[[ RECORDS FOR THIS TASK, beginning ]]

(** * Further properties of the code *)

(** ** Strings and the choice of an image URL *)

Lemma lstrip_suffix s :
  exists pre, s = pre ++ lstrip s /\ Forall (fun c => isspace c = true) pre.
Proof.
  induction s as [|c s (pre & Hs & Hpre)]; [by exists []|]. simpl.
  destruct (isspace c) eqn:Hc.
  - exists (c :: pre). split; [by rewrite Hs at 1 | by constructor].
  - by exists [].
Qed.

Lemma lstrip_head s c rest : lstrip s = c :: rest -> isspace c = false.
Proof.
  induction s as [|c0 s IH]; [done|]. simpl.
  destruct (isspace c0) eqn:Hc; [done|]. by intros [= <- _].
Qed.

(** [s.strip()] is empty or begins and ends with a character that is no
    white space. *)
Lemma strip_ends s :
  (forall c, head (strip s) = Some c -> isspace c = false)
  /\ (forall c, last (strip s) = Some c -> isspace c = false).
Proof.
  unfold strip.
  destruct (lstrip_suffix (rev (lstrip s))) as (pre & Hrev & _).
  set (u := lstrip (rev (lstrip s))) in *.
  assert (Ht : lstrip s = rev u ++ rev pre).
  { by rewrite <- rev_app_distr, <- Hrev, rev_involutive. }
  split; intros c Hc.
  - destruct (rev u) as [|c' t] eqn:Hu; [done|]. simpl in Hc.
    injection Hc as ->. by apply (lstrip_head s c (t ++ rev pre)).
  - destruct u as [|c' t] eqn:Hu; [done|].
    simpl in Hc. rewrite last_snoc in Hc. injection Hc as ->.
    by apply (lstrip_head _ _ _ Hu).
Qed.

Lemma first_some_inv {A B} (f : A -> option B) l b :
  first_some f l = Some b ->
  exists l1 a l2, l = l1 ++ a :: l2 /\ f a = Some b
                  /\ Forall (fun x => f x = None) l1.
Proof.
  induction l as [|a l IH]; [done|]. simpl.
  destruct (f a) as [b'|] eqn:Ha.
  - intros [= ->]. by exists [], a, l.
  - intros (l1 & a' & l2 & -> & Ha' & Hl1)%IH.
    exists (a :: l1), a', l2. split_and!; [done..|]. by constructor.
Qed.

[[ RECORDS FOR THIS TASK, end ]]

## ASSIGNMENT
An exact repeat of all the entries above is required.

## ANSWER AREA
(** * Further properties of the code *)

(** ** Strings and the choice of an image URL *)

Lemma lstrip_suffix s :
  exists pre, s = pre ++ lstrip s /\ Forall (fun c => isspace c = true) pre.
Proof.
  induction s as [|c s (pre & Hs & Hpre)]; [by exists []|]. simpl.
  destruct (isspace c) eqn:Hc.
  - exists (c :: pre). split; [by rewrite Hs at 1 | by constructor].
  - by exists [].
Qed.

Lemma lstrip_head s c rest : lstrip s = c :: rest -> isspace c = false.
Proof.
  induction s as [|c0 s IH]; [done|]. simpl.
  destruct (isspace c0) eqn:Hc; [done|]. by intros [= <- _].
Qed.

(** [s.strip()] is empty or begins and ends with a character that is no
    white space. *)
Lemma strip_ends s :
  (forall c, head (strip s) = Some c -> isspace c = false)
  /\ (forall c, last (strip s) = Some c -> isspace c = false).
Proof.
  unfold strip.
  destruct (lstrip_suffix (rev (lstrip s))) as (pre & Hrev & _).
  set (u := lstrip (rev (lstrip s))) in *.
  assert (Ht : lstrip s = rev u ++ rev pre).
  { by rewrite <- rev_app_distr, <- Hrev, rev_involutive. }
  split; intros c Hc.
  - destruct (rev u) as [|c' t] eqn:Hu; [done|]. simpl in Hc.
    injection Hc as ->. by apply (lstrip_head s c (t ++ rev pre)).
  - destruct u as [|c' t] eqn:Hu; [done|].
    simpl in Hc. rewrite last_snoc in Hc. injection Hc as ->.
    by apply (lstrip_head _ _ _ Hu).
Qed.

Lemma first_some_inv {A B} (f : A -> option B) l b :
  first_some f l = Some b ->
  exists l1 a l2, l = l1 ++ a :: l2 /\ f a = Some b
                  /\ Forall (fun x => f x = None) l1.
Proof.
  induction l as [|a l IH]; [done|]. simpl.
  destruct (f a) as [b'|] eqn:Ha.
  - intros [= ->]. by exists [], a, l.
  - intros (l1 & a' & l2 & -> & Ha' & Hl1)%IH.
    exists (a :: l1), a', l2. split_and!; [done..|]. by constructor.
Qed.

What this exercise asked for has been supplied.